* _What is expected_
Across the entries below, how many lines have the word "directories" in them? Respond with only the number.

* _Data to examine_

=====

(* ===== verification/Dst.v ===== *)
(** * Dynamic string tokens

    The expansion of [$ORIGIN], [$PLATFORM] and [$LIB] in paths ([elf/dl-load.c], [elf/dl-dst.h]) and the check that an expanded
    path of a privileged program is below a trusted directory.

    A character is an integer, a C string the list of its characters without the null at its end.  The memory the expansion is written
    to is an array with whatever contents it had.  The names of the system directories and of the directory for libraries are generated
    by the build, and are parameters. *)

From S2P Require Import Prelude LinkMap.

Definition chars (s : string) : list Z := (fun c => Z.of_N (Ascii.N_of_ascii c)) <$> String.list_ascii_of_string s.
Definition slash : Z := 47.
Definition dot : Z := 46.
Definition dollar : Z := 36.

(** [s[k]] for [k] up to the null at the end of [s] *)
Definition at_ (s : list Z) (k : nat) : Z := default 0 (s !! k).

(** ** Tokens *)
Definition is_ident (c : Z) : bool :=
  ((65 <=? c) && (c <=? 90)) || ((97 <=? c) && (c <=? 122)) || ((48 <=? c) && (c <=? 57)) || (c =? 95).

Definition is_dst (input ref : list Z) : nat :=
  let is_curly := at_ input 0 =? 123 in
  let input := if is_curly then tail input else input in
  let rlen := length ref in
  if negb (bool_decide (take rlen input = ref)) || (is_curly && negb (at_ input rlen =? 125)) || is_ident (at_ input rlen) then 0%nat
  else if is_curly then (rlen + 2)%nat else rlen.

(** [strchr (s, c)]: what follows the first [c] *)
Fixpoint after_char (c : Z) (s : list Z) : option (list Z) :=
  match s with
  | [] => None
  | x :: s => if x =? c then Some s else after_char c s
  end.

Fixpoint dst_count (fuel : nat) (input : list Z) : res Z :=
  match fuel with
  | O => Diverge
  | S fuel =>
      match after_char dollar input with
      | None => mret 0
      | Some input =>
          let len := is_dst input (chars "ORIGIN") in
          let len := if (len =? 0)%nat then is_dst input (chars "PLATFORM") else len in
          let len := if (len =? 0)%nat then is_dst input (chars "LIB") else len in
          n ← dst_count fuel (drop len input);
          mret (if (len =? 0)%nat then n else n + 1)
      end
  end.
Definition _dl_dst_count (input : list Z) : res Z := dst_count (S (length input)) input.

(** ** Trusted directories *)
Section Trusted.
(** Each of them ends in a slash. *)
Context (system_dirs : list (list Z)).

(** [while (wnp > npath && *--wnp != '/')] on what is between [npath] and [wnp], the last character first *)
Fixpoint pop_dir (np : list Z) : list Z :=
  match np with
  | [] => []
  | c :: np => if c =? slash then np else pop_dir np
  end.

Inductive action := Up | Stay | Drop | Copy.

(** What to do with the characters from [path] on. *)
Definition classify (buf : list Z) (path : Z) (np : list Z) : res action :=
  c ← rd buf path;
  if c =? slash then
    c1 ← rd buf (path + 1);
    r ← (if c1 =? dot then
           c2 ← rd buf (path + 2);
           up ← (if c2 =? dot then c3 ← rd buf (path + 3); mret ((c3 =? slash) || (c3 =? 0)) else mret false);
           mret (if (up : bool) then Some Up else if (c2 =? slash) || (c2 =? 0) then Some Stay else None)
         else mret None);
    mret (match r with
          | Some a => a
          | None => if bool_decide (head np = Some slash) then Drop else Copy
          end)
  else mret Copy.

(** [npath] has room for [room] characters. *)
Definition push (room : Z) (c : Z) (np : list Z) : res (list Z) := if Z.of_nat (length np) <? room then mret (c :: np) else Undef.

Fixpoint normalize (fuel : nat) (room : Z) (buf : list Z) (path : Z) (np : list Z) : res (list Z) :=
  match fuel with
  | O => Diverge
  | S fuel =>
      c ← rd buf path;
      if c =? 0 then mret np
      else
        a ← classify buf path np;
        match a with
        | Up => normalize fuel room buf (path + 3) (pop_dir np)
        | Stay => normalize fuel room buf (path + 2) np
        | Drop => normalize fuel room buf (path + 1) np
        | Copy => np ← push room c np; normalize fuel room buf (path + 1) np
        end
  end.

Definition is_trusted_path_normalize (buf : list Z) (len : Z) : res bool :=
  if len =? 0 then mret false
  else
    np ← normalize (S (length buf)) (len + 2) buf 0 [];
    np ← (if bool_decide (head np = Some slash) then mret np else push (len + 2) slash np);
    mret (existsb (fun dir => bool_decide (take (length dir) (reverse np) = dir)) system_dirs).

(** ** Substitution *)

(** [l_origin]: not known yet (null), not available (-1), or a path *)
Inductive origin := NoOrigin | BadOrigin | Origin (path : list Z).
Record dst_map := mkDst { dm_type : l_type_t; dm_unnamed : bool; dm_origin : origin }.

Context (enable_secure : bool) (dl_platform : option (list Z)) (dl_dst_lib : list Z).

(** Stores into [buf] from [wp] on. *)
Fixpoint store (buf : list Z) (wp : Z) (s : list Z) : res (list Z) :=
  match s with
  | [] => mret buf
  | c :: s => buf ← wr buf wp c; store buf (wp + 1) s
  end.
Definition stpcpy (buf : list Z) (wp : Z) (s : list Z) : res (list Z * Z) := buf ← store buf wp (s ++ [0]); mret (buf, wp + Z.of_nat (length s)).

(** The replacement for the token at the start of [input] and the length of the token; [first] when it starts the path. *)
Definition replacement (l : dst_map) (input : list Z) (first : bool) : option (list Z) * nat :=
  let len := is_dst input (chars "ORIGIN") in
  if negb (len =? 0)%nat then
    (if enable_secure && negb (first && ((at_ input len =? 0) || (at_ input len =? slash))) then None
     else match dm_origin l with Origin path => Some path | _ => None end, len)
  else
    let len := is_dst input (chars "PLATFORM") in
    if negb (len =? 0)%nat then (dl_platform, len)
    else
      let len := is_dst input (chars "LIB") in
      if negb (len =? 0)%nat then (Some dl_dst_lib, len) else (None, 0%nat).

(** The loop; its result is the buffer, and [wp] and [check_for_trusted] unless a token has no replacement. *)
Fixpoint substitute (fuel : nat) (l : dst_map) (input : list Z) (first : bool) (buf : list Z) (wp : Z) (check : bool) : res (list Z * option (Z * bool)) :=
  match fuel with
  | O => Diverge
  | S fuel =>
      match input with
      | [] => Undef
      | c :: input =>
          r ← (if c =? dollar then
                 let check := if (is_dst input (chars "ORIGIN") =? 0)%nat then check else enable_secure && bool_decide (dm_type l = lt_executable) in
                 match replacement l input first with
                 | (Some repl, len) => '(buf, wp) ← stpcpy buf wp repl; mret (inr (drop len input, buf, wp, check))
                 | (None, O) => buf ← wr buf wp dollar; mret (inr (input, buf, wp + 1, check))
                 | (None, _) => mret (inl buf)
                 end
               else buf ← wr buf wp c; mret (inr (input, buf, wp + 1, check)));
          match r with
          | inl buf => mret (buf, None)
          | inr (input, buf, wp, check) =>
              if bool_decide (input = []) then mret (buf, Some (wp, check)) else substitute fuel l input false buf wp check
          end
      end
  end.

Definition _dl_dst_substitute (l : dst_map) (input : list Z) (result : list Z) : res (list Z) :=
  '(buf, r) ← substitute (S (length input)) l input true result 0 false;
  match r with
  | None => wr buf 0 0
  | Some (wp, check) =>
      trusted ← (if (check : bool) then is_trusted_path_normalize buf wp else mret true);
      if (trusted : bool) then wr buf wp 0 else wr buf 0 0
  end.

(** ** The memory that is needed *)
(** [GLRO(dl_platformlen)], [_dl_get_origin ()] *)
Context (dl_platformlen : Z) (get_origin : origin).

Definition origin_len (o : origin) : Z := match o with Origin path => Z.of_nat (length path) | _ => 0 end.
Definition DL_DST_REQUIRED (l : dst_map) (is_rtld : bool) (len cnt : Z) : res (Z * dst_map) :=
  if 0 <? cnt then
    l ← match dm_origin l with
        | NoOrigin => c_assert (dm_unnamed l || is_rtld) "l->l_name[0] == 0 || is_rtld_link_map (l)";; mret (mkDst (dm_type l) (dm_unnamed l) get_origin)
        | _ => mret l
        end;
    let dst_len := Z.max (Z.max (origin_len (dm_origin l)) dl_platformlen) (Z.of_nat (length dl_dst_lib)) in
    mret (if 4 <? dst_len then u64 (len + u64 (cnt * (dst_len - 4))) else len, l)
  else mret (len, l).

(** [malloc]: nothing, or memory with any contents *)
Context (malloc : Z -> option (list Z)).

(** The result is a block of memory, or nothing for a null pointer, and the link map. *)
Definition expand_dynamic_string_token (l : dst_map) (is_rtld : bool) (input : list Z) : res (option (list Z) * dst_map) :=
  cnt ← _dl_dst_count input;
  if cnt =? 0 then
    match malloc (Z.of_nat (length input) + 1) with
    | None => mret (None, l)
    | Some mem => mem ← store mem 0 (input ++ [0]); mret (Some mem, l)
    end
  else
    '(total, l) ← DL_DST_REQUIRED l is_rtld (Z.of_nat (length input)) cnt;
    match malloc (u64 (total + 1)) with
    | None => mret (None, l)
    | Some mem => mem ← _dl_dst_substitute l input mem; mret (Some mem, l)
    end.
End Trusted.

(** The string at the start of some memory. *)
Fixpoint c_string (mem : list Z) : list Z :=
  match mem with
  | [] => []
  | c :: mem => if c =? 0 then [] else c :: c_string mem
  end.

=====

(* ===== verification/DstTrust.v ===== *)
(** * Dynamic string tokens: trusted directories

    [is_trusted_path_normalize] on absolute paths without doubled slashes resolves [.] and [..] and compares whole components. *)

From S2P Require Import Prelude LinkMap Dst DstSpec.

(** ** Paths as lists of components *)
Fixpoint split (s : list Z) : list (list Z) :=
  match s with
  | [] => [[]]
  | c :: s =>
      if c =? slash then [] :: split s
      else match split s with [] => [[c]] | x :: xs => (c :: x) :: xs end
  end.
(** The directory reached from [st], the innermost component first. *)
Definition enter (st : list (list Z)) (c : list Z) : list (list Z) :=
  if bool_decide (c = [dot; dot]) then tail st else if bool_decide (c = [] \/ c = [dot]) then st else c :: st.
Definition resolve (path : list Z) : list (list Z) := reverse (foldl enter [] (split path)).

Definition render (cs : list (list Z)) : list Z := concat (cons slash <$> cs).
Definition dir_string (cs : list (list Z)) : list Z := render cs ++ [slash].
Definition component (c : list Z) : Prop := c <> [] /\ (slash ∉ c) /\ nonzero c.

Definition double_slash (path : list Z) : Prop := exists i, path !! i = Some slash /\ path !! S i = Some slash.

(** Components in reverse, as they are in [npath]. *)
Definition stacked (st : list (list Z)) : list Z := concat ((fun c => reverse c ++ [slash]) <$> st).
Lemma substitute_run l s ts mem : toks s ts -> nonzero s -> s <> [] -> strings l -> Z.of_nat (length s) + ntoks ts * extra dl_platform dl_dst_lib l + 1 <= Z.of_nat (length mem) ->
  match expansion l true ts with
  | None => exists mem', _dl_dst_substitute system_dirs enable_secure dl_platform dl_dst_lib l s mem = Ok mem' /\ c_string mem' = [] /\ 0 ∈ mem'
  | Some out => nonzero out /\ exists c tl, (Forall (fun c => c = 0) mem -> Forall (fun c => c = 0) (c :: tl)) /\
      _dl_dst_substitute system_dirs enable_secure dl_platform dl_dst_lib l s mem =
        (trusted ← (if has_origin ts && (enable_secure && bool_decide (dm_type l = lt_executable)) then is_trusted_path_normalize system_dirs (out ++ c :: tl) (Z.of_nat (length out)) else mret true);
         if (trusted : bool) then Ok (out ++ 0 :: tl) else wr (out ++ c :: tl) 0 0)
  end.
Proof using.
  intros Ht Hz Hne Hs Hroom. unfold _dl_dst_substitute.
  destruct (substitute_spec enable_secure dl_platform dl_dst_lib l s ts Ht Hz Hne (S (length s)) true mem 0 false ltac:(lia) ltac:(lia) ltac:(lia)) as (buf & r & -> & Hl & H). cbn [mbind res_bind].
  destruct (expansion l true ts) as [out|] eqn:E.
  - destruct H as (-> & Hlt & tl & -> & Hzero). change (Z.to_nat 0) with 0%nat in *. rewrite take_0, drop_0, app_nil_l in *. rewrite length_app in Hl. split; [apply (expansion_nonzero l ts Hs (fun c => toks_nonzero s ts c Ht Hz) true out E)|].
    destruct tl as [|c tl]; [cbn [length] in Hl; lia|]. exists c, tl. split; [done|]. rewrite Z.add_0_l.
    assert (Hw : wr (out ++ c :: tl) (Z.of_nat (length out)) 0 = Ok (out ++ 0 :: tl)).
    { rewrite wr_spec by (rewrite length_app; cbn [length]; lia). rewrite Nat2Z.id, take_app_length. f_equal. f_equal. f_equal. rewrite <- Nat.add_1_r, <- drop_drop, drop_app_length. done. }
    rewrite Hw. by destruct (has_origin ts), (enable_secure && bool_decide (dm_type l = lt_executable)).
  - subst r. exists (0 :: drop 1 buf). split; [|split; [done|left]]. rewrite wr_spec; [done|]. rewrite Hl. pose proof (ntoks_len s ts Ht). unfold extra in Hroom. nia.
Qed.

=====

* _Reply_
3